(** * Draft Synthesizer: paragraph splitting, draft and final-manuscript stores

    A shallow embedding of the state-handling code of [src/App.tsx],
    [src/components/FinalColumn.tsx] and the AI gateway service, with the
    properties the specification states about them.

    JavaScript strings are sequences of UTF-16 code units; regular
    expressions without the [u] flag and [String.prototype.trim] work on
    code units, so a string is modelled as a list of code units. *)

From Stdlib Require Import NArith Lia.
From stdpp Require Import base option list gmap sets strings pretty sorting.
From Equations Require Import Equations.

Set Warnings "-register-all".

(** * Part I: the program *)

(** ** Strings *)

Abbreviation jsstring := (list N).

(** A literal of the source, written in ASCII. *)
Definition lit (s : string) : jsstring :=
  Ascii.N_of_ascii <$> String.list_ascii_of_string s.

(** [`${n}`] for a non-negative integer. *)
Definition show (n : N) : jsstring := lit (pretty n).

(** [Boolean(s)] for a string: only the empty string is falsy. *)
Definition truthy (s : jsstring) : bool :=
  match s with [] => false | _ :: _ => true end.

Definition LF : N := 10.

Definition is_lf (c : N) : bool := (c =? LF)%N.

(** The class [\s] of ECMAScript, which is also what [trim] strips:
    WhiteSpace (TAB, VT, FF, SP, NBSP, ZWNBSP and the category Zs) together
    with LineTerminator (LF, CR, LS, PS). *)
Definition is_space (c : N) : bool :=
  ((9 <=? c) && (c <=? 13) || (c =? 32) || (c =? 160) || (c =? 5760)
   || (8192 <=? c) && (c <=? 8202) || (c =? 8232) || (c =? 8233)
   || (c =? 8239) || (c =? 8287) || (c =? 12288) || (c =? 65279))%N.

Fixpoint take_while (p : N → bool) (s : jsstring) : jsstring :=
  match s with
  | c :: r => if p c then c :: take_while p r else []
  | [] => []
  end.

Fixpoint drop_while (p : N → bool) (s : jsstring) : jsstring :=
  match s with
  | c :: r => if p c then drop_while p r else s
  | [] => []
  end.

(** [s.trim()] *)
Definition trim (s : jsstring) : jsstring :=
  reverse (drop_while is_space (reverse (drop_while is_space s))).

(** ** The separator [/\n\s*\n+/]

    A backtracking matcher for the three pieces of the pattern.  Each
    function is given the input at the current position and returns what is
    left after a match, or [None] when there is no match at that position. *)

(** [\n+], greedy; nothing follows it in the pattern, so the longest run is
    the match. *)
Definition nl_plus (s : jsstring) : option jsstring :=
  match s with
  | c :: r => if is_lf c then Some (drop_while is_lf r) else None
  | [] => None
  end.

◆ ◆ ◆ ◆

[Directions]:
Return precisely the lines of the records, starting with the line that holds "(** A literal" and ending with the last one.

[Answer section]:
(** A literal of the source, written in ASCII. *)
Definition lit (s : string) : jsstring :=
  Ascii.N_of_ascii <$> String.list_ascii_of_string s.

(** [`${n}`] for a non-negative integer. *)
Definition show (n : N) : jsstring := lit (pretty n).

(** [Boolean(s)] for a string: only the empty string is falsy. *)
Definition truthy (s : jsstring) : bool :=
  match s with [] => false | _ :: _ => true end.

Definition LF : N := 10.

Definition is_lf (c : N) : bool := (c =? LF)%N.

(** The class [\s] of ECMAScript, which is also what [trim] strips:
    WhiteSpace (TAB, VT, FF, SP, NBSP, ZWNBSP and the category Zs) together
    with LineTerminator (LF, CR, LS, PS). *)
Definition is_space (c : N) : bool :=
  ((9 <=? c) && (c <=? 13) || (c =? 32) || (c =? 160) || (c =? 5760)
   || (8192 <=? c) && (c <=? 8202) || (c =? 8232) || (c =? 8233)
   || (c =? 8239) || (c =? 8287) || (c =? 12288) || (c =? 65279))%N.

Fixpoint take_while (p : N → bool) (s : jsstring) : jsstring :=
  match s with
  | c :: r => if p c then c :: take_while p r else []
  | [] => []
  end.

Fixpoint drop_while (p : N → bool) (s : jsstring) : jsstring :=
  match s with
  | c :: r => if p c then drop_while p r else s
  | [] => []
  end.

(** [s.trim()] *)
Definition trim (s : jsstring) : jsstring :=
  reverse (drop_while is_space (reverse (drop_while is_space s))).

(** ** The separator [/\n\s*\n+/]

    A backtracking matcher for the three pieces of the pattern.  Each
    function is given the input at the current position and returns what is
    left after a match, or [None] when there is no match at that position. *)

(** [\n+], greedy; nothing follows it in the pattern, so the longest run is
    the match. *)
Definition nl_plus (s : jsstring) : option jsstring :=
  match s with
  | c :: r => if is_lf c then Some (drop_while is_lf r) else None
  | [] => None
  end.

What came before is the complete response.